## Work instructions
For the entries that follow, restate word for word the line containing "None => Ok None", the line containing "(t : Targets", and every line that lies between them.

Information shown Start Marker

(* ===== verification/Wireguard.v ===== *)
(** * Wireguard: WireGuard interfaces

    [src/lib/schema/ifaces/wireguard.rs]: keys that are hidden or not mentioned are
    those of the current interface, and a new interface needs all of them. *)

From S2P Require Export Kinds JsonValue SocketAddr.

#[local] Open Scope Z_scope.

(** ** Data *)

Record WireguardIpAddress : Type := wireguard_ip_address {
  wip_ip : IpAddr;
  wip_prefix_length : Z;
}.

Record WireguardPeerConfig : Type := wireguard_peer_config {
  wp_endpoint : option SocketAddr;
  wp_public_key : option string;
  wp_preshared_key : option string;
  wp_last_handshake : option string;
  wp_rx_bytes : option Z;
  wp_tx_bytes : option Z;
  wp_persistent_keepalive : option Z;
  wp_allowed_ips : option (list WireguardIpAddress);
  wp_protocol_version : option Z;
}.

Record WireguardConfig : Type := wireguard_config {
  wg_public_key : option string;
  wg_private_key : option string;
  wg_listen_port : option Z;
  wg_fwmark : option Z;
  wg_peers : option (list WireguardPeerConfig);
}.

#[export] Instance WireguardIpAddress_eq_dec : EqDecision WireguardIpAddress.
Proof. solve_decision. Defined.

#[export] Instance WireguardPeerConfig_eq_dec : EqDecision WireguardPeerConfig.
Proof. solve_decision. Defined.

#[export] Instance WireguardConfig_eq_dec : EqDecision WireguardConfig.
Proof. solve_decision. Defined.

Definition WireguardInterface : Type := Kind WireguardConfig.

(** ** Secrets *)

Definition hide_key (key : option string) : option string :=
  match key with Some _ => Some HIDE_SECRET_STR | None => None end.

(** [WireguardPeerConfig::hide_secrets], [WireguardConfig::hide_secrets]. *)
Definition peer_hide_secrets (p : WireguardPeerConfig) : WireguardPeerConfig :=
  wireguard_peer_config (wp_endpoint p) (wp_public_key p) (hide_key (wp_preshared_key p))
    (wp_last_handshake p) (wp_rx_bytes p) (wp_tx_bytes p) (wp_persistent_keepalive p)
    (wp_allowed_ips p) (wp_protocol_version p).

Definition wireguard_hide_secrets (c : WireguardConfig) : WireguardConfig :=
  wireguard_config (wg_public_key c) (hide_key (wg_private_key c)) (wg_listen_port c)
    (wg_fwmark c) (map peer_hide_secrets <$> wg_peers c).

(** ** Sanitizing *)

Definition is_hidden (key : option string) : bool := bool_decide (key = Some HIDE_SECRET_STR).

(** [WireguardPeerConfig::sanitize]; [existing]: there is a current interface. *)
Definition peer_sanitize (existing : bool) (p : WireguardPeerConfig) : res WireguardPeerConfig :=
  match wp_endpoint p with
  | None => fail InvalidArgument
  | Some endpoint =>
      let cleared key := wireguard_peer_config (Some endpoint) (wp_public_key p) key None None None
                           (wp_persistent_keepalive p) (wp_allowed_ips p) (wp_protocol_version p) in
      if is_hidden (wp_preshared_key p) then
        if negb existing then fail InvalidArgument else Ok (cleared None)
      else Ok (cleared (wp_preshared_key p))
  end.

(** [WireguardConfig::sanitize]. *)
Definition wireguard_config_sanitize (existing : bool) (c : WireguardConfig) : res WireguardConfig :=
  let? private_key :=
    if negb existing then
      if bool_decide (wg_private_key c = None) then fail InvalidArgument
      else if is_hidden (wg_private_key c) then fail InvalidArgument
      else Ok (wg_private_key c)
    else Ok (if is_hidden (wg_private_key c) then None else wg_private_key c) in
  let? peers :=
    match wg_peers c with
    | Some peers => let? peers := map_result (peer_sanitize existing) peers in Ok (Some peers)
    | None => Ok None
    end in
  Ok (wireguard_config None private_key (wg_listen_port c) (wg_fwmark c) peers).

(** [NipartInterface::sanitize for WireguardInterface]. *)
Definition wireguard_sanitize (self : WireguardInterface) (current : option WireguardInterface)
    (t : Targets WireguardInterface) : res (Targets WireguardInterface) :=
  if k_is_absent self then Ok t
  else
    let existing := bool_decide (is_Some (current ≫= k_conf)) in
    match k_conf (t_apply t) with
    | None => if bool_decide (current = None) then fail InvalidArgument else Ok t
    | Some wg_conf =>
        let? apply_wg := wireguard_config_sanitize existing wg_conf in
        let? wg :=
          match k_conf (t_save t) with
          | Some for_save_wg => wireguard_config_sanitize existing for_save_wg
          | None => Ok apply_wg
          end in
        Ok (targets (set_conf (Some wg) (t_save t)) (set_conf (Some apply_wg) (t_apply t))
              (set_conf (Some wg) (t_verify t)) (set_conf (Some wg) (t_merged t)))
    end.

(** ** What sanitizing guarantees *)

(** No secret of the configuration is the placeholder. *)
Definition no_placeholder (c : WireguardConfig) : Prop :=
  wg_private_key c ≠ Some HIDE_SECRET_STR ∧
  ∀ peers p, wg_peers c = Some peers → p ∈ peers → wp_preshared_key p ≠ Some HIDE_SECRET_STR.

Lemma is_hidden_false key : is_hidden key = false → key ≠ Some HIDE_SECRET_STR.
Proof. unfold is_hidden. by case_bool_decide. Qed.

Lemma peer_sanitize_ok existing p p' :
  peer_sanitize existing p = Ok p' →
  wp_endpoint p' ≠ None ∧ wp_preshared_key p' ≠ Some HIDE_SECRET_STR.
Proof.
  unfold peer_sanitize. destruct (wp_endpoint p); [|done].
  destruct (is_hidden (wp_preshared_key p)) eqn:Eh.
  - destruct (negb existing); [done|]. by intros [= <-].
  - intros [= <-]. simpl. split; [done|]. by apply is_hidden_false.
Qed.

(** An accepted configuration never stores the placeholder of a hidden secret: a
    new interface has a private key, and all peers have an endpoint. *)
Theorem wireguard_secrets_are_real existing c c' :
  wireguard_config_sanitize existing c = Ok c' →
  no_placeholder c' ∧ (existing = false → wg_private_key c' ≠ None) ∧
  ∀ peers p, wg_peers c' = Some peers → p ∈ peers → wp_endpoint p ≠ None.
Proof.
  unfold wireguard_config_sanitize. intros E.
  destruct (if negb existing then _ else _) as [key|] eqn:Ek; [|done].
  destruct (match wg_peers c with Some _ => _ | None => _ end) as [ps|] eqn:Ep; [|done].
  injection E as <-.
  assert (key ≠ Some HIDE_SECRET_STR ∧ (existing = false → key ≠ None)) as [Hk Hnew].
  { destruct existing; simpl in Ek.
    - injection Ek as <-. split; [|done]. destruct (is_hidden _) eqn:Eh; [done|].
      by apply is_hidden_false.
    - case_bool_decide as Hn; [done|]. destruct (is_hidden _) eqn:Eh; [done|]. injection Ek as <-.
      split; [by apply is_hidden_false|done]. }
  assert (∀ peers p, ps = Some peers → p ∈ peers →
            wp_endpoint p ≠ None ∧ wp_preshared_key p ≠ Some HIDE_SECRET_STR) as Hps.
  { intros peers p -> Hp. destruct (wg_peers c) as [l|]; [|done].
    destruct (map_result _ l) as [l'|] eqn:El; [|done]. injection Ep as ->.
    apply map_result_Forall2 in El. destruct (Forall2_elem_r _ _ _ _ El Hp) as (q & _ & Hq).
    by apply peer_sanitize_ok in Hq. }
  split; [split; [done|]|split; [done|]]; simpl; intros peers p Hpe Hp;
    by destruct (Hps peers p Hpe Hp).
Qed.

Information shown End Marker

## Reply to the exercise
    | None => Ok None
    end in
  Ok (wireguard_config None private_key (wg_listen_port c) (wg_fwmark c) peers).

(** [NipartInterface::sanitize for WireguardInterface]. *)
Definition wireguard_sanitize (self : WireguardInterface) (current : option WireguardInterface)
    (t : Targets WireguardInterface) : res (Targets WireguardInterface) :=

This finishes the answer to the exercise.